Conway’s comments confirm reporting from the Washington Post about the meeting.

“A significant portion of the meeting focused on Trump’s concerns that Twitter quietly, and deliberately, has limited or removed some of his followers, according to a person with direct knowledge of the conversation who requested anonymity because it was private,” read the Post report.

Twitter CEO Jack Dorsey and Donald Trump. (Photo illustration: Yahoo News; photos: AP)
Twitter CEO Jack Dorsey and Donald Trump (Photo illustration: Kelli R. Grant/Yahoo News; photos: AP)

Per the Post, Dorsey explained to the president that the number of followers fluctuates due to the company’s attempts to delete spam accounts and bots. Trump, who has nearly 60 million followers on the service, complained about losing followers back in October after Twitter purged a number of suspended accounts, resulting in a decline of followers across the political spectrum, with Trump losing 200,000 and former President Barack Obama losing 2 million.

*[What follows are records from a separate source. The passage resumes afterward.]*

Lemma chargeableKg_is_max_witness :
  chargeableKg_of (3 # 2) (6 # 4) == 3 # 2
  /\ chargeableKg_of (3 # 2) (6 # 4) == 6 # 4
  /\ chargeableKg_of (6 # 4) (3 # 2) == chargeableKg_of (3 # 2) (6 # 4).
Proof.
  assert (Ha : 0 <= 3 # 2) by (vm_compute; discriminate).
  assert (Hv : 0 <= 6 # 4) by (vm_compute; discriminate).
  apply (proj2 (chargeableKg_is_max (3 # 2) (6 # 4) Ha Hv)).
  vm_compute. reflexivity.
Defined.



End PricingFacts.

(** ** Theorems: the pricing engine in binary64 arithmetic *)

Module Binary64Facts.

Import JS Pricing PricingFacts.

Local Open Scope Q_scope.

Lemma pow2_pos (k : Z) : 0 < Binary64.pow2 k.
Proof. apply Qpower_0_lt. reflexivity. Qed.

Lemma pow2_plus (a b : Z) :
  Binary64.pow2 (a + b) == Binary64.pow2 a * Binary64.pow2 b.
Proof. apply Qpower_plus. discriminate. Qed.

Lemma pow2_le (a b : Z) : (a <= b)%Z -> Binary64.pow2 a <= Binary64.pow2 b.
Proof. intros H. apply Qpower_le_compat_l; [exact H|discriminate]. Qed.

Lemma pow2_lt_inv (a b : Z) : Binary64.pow2 a < Binary64.pow2 b -> (a < b)%Z.
Proof. intros H. apply (Qpower_lt_compat_l_inv 2); [exact H|reflexivity]. Qed.

Lemma pow2_Z (n : Z) : (0 <= n)%Z -> Binary64.pow2 n == inject_Z (2 ^ n).
Proof. intros H. symmetry. apply (Zpower_Qpower 2 n H). Qed.

Lemma pow2_succ (k : Z) : Binary64.pow2 (k + 1) == 2 * Binary64.pow2 k.
Proof. rewrite pow2_plus. change (Binary64.pow2 1) with 2. ring. Qed.

(** [ilog2] brackets a positive rational between two powers of two. *)
Lemma ilog2_spec (a : Q) :
  0 < a ->
  Binary64.pow2 (Binary64.ilog2 a) <= a
  /\ a < Binary64.pow2 (Binary64.ilog2 a + 1).
Proof.
  intros Ha. destruct a as [p q].
  assert (Hp : (0 < p)%Z).
  { unfold Qlt in Ha. cbn in Ha. lia. }
  unfold Binary64.ilog2. cbn [Qnum Qden].
  set (lp := Z.log2 p). set (lq := Z.log2 (Z.pos q)).
  destruct (Z.log2_spec p Hp) as [Hp1 Hp2]. fold lp in Hp1, Hp2.
  destruct (Z.log2_spec (Z.pos q) eq_refl) as [Hq1 Hq2]. fold lq in Hq1, Hq2.
  assert (Hlp : (0 <= lp)%Z) by apply Z.log2_nonneg.
  assert (Hlq : (0 <= lq)%Z) by apply Z.log2_nonneg.
  rewrite Zle_Qle, <- pow2_Z in Hp1 by exact Hlp.
  rewrite Zlt_Qlt, <- pow2_Z in Hp2 by lia.
  rewrite Zle_Qle, <- pow2_Z in Hq1 by exact Hlq.
  rewrite Zlt_Qlt, <- pow2_Z in Hq2 by lia.
  replace (Z.succ lp) with (lp + 1)%Z in Hp2 by lia.
  replace (Z.succ lq) with (lq + 1)%Z in Hq2 by lia.
  rewrite pow2_succ in Hp2, Hq2.
  assert (Hc : Binary64.pow2 (lp - lq) * Binary64.pow2 lq == Binary64.pow2 lp).
  { rewrite <- pow2_plus. replace (lp - lq + lq)%Z with lp by lia. reflexivity. }
  assert (Ea : (p # q) * inject_Z (Z.pos q) == inject_Z p).
  { rewrite (Qmake_Qdiv p q). field. discriminate. }
  assert (HD : 0 < inject_Z (Z.pos q)) by reflexivity.
  pose proof (pow2_pos lq) as HL2.
  pose proof (pow2_pos (lp - lq)) as HC.
  set (A := p # q) in *. set (D := inject_Z (Z.pos q)) in *.
  set (P := inject_Z p) in *.
  destruct (Qle_bool (Binary64.pow2 (lp - lq)) A) eqn:E.
  - apply Qle_bool_iff in E. split; [exact E|].
    rewrite pow2_succ.
    apply (Qmult_lt_r _ _ D HD).
    assert (H1 : Binary64.pow2 (lp - lq) * Binary64.pow2 lq
                 <= Binary64.pow2 (lp - lq) * D).
    { apply Qmult_le_l; [exact HC|exact Hq1]. }
    lra.
  - assert (E' : A < Binary64.pow2 (lp - lq)).
    { apply Qnot_le_lt. intros H. apply Qle_bool_iff in H. congruence. }
    replace (lp - lq - 1 + 1)%Z with (lp - lq)%Z by lia.
    split; [|exact E'].
    assert (Hh : Binary64.pow2 (lp - lq) == 2 * Binary64.pow2 (lp - lq - 1)).
    { rewrite <- pow2_succ. replace (lp - lq - 1 + 1)%Z with (lp - lq)%Z by lia.
      reflexivity. }
    apply Qlt_le_weak.
    apply (Qmult_lt_r _ _ D HD).
    assert (H1 : Binary64.pow2 (lp - lq - 1) * D
                 < Binary64.pow2 (lp - lq - 1) * (2 * Binary64.pow2 lq)).
    { apply Qmult_lt_l; [apply pow2_pos|exact Hq2]. }
    assert (Hc2 : Binary64.pow2 (lp - lq - 1) * (2 * Binary64.pow2 lq)
                  == Binary64.pow2 lp).
    { rewrite <- Hc, Hh. ring. }
    lra.
Qed.

Lemma round_even_near (m : Q) :
  inject_Z (Binary64.round_even m) - m <= 1 # 2
  /\ m - inject_Z (Binary64.round_even m) <= 1 # 2.
Proof.
  unfold Binary64.round_even.
  pose proof (Qfloor_le m) as Hlo.
  pose proof (Qlt_floor m) as Hhi.
  rewrite inject_Z_plus in Hhi. change (inject_Z 1) with 1 in Hhi.
  destruct (Qcompare (m - inject_Z (Qfloor m)) (1 # 2)) eqn:E.
  - apply Qeq_alt in E.
    destruct (Z.even (Qfloor m)).
    + split; lra.
    + rewrite inject_Z_plus. change (inject_Z 1) with 1. split; lra.
  - apply Qlt_alt in E. split; lra.
  - apply Qgt_alt in E. rewrite inject_Z_plus. change (inject_Z 1) with 1.
    split; lra.
Qed.

Lemma round_even_Z (m : Q) (z : Z) :
  m == inject_Z z -> Binary64.round_even m = z.
Proof.
  intros H. unfold Binary64.round_even.
  rewrite (Qfloor_comp m (inject_Z z) H), Qfloor_Z.
  assert (E : Qcompare (m - inject_Z z) (1 # 2) = Lt).
  { apply (proj1 (Qlt_alt _ _)). lra. }
  rewrite E. reflexivity.
Qed.

(** Rounding moves a positive number by at most half a unit in the last
    place. *)
Lemma nearest_error (a : Q) :
  0 < a ->
  Binary64.nearest a - a <= Binary64.pow2 (Binary64.ulp_exp a) * (1 # 2)
  /\ a - Binary64.nearest a <= Binary64.pow2 (Binary64.ulp_exp a) * (1 # 2).
Proof.
  intros Ha. unfold Binary64.nearest.
  set (u := Binary64.pow2 (Binary64.ulp_exp a)).
  assert (Hu : 0 < u) by apply pow2_pos.
  destruct (round_even_near (a / u)) as [H1 H2].
  set (n := inject_Z (Binary64.round_even (a / u))) in *.
  assert (Em : a / u * u == a) by (field; lra).
  apply (Qmult_le_compat_r _ _ u) in H1; [|lra].
  apply (Qmult_le_compat_r _ _ u) in H2; [|lra].
  split; lra.
Qed.
(** * Shallow embedding of the gla2ozz importer, the GLA parser and the
    ozz-retarget tool of opengl-with-jank.

    Scalars ([float] in the C++ sources) are modelled by the real numbers [R];
    byte buffers ([std::vector<uint8_t>]) by [list Byte.byte]; [size_t]
    arithmetic by [Z] with its wrap-around modulo 2^64 written out;
    [std::vector] indexed by [operator[]] by [list] with [nth] and [upd]. *)

From Stdlib Require Import Reals Psatz ZArith List String Lia.
From Stdlib Require Import Init.Byte Strings.Byte.
Import ListNotations.

Open Scope R_scope.

(** ** ozz math types (ozz/base/maths) *)

Record Float3 := mkFloat3 { f3x : R; f3y : R; f3z : R }.

(** [ozz::math::Quaternion(x, y, z, w)]: scalar last. *)
Record Quaternion := mkQuat { qx : R; qy : R; qz : R; qw : R }.

Definition Float3_zero : Float3 := mkFloat3 0 0 0.
Definition Float3_one : Float3 := mkFloat3 1 1 1.
Definition Quaternion_identity : Quaternion := mkQuat 0 0 0 1.

(** An affine transform as stored in ozz rest poses and sampled locals. *)
Record Transform := mkTransform {
  translation : Float3; rotation : Quaternion; scale : Float3 }.

(** ** Lists used as [std::vector] *)

(** [v[i] = x] on a vector; indices in range in every use below. *)
Fixpoint upd {A} (l : list A) (i : nat) (x : A) : list A :=
  match l, i with
  | [], _ => []
  | _ :: t, O => x :: t
  | h :: t, S i' => h :: upd t i' x
  end.

(** ** Quaternion product [a * b], as written in gla_parser.cc
    ([QuaternionMultiply]), inlined in gla2ozz.cc and in ozz-retarget
    ([QuatMul]): the same formula in all three places. *)
Definition qmul (a b : Quaternion) : Quaternion :=
  mkQuat (qw a * qx b + qx a * qw b + qy a * qz b - qz a * qy b)
         (qw a * qy b - qx a * qz b + qy a * qw b + qz a * qx b)
         (qw a * qz b + qx a * qy b - qy a * qx b + qz a * qw b)
         (qw a * qw b - qx a * qx b - qy a * qy b - qz a * qz b).

(** * coordinate_convert.h *)
Module coord_convert.

(** [constexpr float SCALE_FACTOR = 0.0254f] *)
Definition SCALE_FACTOR : R := 254 / 10000.

Definition ConvertPosition (x y z : R) : Float3 :=
  mkFloat3 (x * SCALE_FACTOR) (z * SCALE_FACTOR) (- y * SCALE_FACTOR).

Definition ConvertPosition3 (pos : Float3) : Float3 :=
  ConvertPosition (f3x pos) (f3y pos) (f3z pos).

Definition ConvertQuaternion (x y z w : R) : Quaternion := mkQuat x z (- y) w.

Definition ConvertQuaternion4 (q : Quaternion) : Quaternion :=
  ConvertQuaternion (qx q) (qy q) (qz q) (qw q).

(** [len_sq < 1e-10f] returns identity, else scale by [1/sqrt(len_sq)]. *)
Definition NormalizeQuaternion (q : Quaternion) : Quaternion :=
  let len_sq := qx q * qx q + qy q * qy q + qz q * qz q + qw q * qw q in
  if Rlt_dec len_sq (1 / 10 ^ 10) then Quaternion_identity
  else
    let inv_len := 1 / sqrt len_sq in
    mkQuat (qx q * inv_len) (qy q * inv_len) (qz q * inv_len) (qw q * inv_len).

End coord_convert.

(** * gla_parser.cc: decompression of one 14-byte pool record *)
Module GlaDecompress.

(** [struct CompressedBone { uint8_t data[14]; }] *)
Record CompressedBone := mkCompressedBone { data : list byte }.

Definition byte_at (d : list byte) (i : nat) : Z := Z.of_N (Byte.to_N (nth i d x00)).

(** [read_u16 = p[0] | (p[1] << 8)] *)
Definition read_u16 (d : list byte) (i : nat) : Z :=
  Z.lor (byte_at d i) (Z.shiftl (byte_at d (S i)) 8).

(** [GlaParser::DecompressBone], returning (translation, rotation). *)
Definition DecompressBone (comp : CompressedBone) : Float3 * Quaternion :=
  let d := data comp in
  let qw_raw := read_u16 d 0 in
  let qx_raw := read_u16 d 2 in
  let qy_raw := read_u16 d 4 in
  let qz_raw := read_u16 d 6 in
  let qx0 := IZR qx_raw / 16383 - 2 in
  let qy0 := IZR qy_raw / 16383 - 2 in
  let qz0 := IZR qz_raw / 16383 - 2 in
  let qw0 := IZR qw_raw / 16383 - 2 in
  let len_sq := qx0 * qx0 + qy0 * qy0 + qz0 * qz0 + qw0 * qw0 in
  let rotation :=
    if Rgt_dec len_sq (1 / 10 ^ 10) then
      let inv_len := 1 / sqrt len_sq in
      mkQuat (qx0 * inv_len) (qy0 * inv_len) (qz0 * inv_len) (qw0 * inv_len)
    else mkQuat 0 0 0 1 in
  let tx_raw := read_u16 d 8 in
  let ty_raw := read_u16 d 10 in
  let tz_raw := read_u16 d 12 in
  let translation :=
    mkFloat3 (IZR tx_raw / 64 - 512) (IZR ty_raw / 64 - 512) (IZR tz_raw / 64 - 512) in
  (translation, rotation).

(** The decompression as the format description states it: seven
    little-endian unsigned 16-bit values [w x y z tx ty tz]; quaternion
    components [raw/16383 - 2] scaled to unit length (identity when the
    squared length is not above [1e-10]); translation [raw/64 - 512]. *)
Definition le_u16 (d : list byte) (i : nat) : Z := byte_at d i + 256 * byte_at d (S i).

Definition quat_unit_or_identity (q : Quaternion) : Quaternion :=
  let n2 := qx q ^ 2 + qy q ^ 2 + qz q ^ 2 + qw q ^ 2 in
  if Rgt_dec n2 (1 / 10 ^ 10) then
    mkQuat (qx q / sqrt n2) (qy q / sqrt n2) (qz q / sqrt n2) (qw q / sqrt n2)
  else Quaternion_identity.

Definition decompress_spec (d : list byte) : Float3 * Quaternion :=
  let qc i := IZR (le_u16 d i) / 16383 - 2 in
  let tc i := IZR (le_u16 d i) / 64 - 512 in
  (mkFloat3 (tc 8%nat) (tc 10%nat) (tc 12%nat),
   quat_unit_or_identity (mkQuat (qc 2%nat) (qc 4%nat) (qc 6%nat) (qc 0%nat))).

End GlaDecompress.

(** * gla_format.h / gla_parser.cc: loading and per-bone lookup *)
Module GlaParser.

(** [size_t] arithmetic (64-bit, unsigned, wrapping). *)
Definition size_t (z : Z) : Z := (z mod 2 ^ 64)%Z.

(** [('A' << 24) + ('G' << 16) + ('L' << 8) + '2'] *)
Definition GLA_IDENT : Z := (65 * 2 ^ 24 + 71 * 2 ^ 16 + 76 * 2 ^ 8 + 50)%Z.
Definition GLA_VERSION : Z := 6%Z.
Definition MAX_BONE_NAME : Z := 64%Z.
(** [sizeof(GlaHeader)] and [sizeof(GlaSkelBoneHeader)] under [pack(1)]. *)
Definition sizeof_GlaHeader : Z := 100%Z.
Definition sizeof_GlaSkelBoneHeader : Z := 172%Z.

(** The integer fields of [GlaHeader] (name and scale are not used by the
    loading logic). *)
Record GlaHeader := mkGlaHeader {
  ident : Z; version : Z; num_frames : Z; ofs_frames : Z; num_bones : Z;
  ofs_comp_bone_pool : Z; ofs_skel : Z; ofs_end : Z }.

Definition byte_Z (file : list byte) (pos : Z) : Z :=
  Z.of_N (Byte.to_N (nth (Z.to_nat pos) file x00)).

Definition read_u32 (file : list byte) (pos : Z) : Z :=
  (byte_Z file pos + 2 ^ 8 * byte_Z file (pos + 1) + 2 ^ 16 * byte_Z file (pos + 2)
   + 2 ^ 24 * byte_Z file (pos + 3))%Z.

(** [int32_t] read little-endian (two's complement). *)
Definition read_i32 (file : list byte) (pos : Z) : Z :=
  let u := read_u32 file pos in if Z_lt_dec u (2 ^ 31) then u else (u - 2 ^ 32)%Z.

(** [memcpy(&m_header, data, sizeof(GlaHeader))] *)
Definition decode_header (file : list byte) : GlaHeader :=
  mkGlaHeader (read_u32 file 0) (read_u32 file 4) (read_i32 file 76) (read_i32 file 80)
    (read_i32 file 84) (read_i32 file 88) (read_i32 file 92) (read_i32 file 96).

Definition file_size (file : list byte) : Z := Z.of_nat (List.length file).

(** [GlaParser::ParseHeader] *)
Definition ParseHeader (file : list byte) : option GlaHeader :=
  if Z_lt_dec (file_size file) sizeof_GlaHeader then None
  else
    let h := decode_header file in
    if negb (Z.eqb (ident h) GLA_IDENT) then None
    else if negb (Z.eqb (version h) GLA_VERSION) then None
    else Some h.
(** X12. When the schema script is missing, [GravityYAML.run] has
    already archived the store and put an empty file in its place
    before [populate_database] notices: [cli] reports the missing
    schema, ends with status 1 and leaves that empty file. *)
Theorem cli_without_schema (args : Args) (w : World)
    (d : ConfigDocument) (als : list AdlistSpec) :
  let p := path_join (database args) "gravity.db" in
  let a := archive_path p (today w) in
  let r := cli args w in
  fs w !! config args = Some (FYaml d) -> doc_adlists d = Some als -> als <> [] ->
  fs w !! schema_file w = None -> schema_file w <> p -> schema_file w <> a ->
  r.1 = 1
  /\ stdout r.2 = stdout w ++ (if debug args then []
                               else ["FATAL - Could not find database schema"])
  /\ fs r.2 !! p = Some FEmpty
  /\ fs r.2 !! a = match fs w !! p with Some f => Some f | None => fs w !! a end
  /\ connection r.2 = connection w.
Proof.
  intros p a r Hy Ha Hne Hs Hsp Hsa. subst r.
  assert (GravityYAML.run (GravityYAML.__init__ (config args) (database args), w)
          = (Raise (FileNotFoundError "Could not find database schema"),
             (GravityYAML.set_data (Some d)
                (GravityYAML.__init__ (config args) (database args)),
              set_fs (initialised p w) w))) as Hr.
  { unfold GravityYAML.run, bind.
    rewrite (GY_load_yaml_loaded (GravityYAML.__init__ (config args) (database args))
               w d als Hy Ha Hne).
    rewrite GY_init_database_spec.
    rewrite GY_populate_database_without_schema; [done | by apply (truthy_adlists d als)|].
    unfold schema_file in *. simpl. fold p a.
    rewrite lookup_insert_ne by done. by rewrite rotated_lookup_ne. }
  assert (a <> p) as Hap by apply archive_path_ne.
  assert (initialised p w !! p = Some FEmpty) as H1 by apply lookup_insert_eq.
  assert (initialised p w !! a
          = match fs w !! p with Some f => Some f | None => fs w !! a end) as H2.
  { unfold initialised. rewrite lookup_insert_ne by done. fold a. unfold rotated.
    destruct (fs w !! p); [apply lookup_insert_eq | done]. }
  unfold cli. destruct (debug args).
  - rewrite Hr. simpl. by rewrite app_nil_r.
  - by rewrite (guarded_raise _ _ _ _ Hr).
Qed.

Obama has 106 million followers as of today. According to The Daily Beast, Trump has repeatedly complained that the former president “has had more Twitter followers than [Trump] has, even though—by Trump’s own assessment—he is so much better at Twitter than Obama is.”

Twitter has consistently denied that it pares accounts for political or ideological reasons. Trump appears to view his Twitter following as a measure of his popularity, whether or not it constitutes actual people.

Trump has previously floated the idea of investigations into big tech companies including Facebook, Amazon and Google. Republicans have accused Twitter of having a bias against conservatives, including at a congressional hearing attended by Dorsey last year.

There has been a push from some corners for Dorsey to remove the @RealDonaldTrump account from the platform, citing his attacks on everyone from Indiana labor leaders to Rep. Ilhan Omar, D-Minn., as a violation of the company’s anti-harassment policy. Twitter said last month it would not remove tweets that were in the public interest but would begin flagging messages that violated its terms of service. In an interview with HuffPost in January, Dorsey declined to say if he would kick Trump off the platform if, hypothetically, the president tweeted a call for his followers to commit murder. But “we’d certainly talk about it,” he said.

Dorsey’s judgments have occasionally been controversial. After Twitter’s temporary decision to allow far-right conspiracy theorist Alex Jones to remain on its platform, Dorsey told one person that he had overruled a decision by his staff to kick Jones off, according to a person familiar with the discussion. Twitter disputes that account and says Dorsey wasn’t involved in those decisions. Jones is currently being sued for defamation by the parents of the Sandy Hook shooting victims. He has previously settled a lawsuit with the yogurt company Chobani (for propagating a conspiracy theory that it was responsible for a nonexistent wave of refugee crime in Twin Falls, Idaho) and apologized for his role in promoting the Pizzagate conspiracy after a man who said he was inspired by Jones fired shots in a Washington, D.C., restaurant.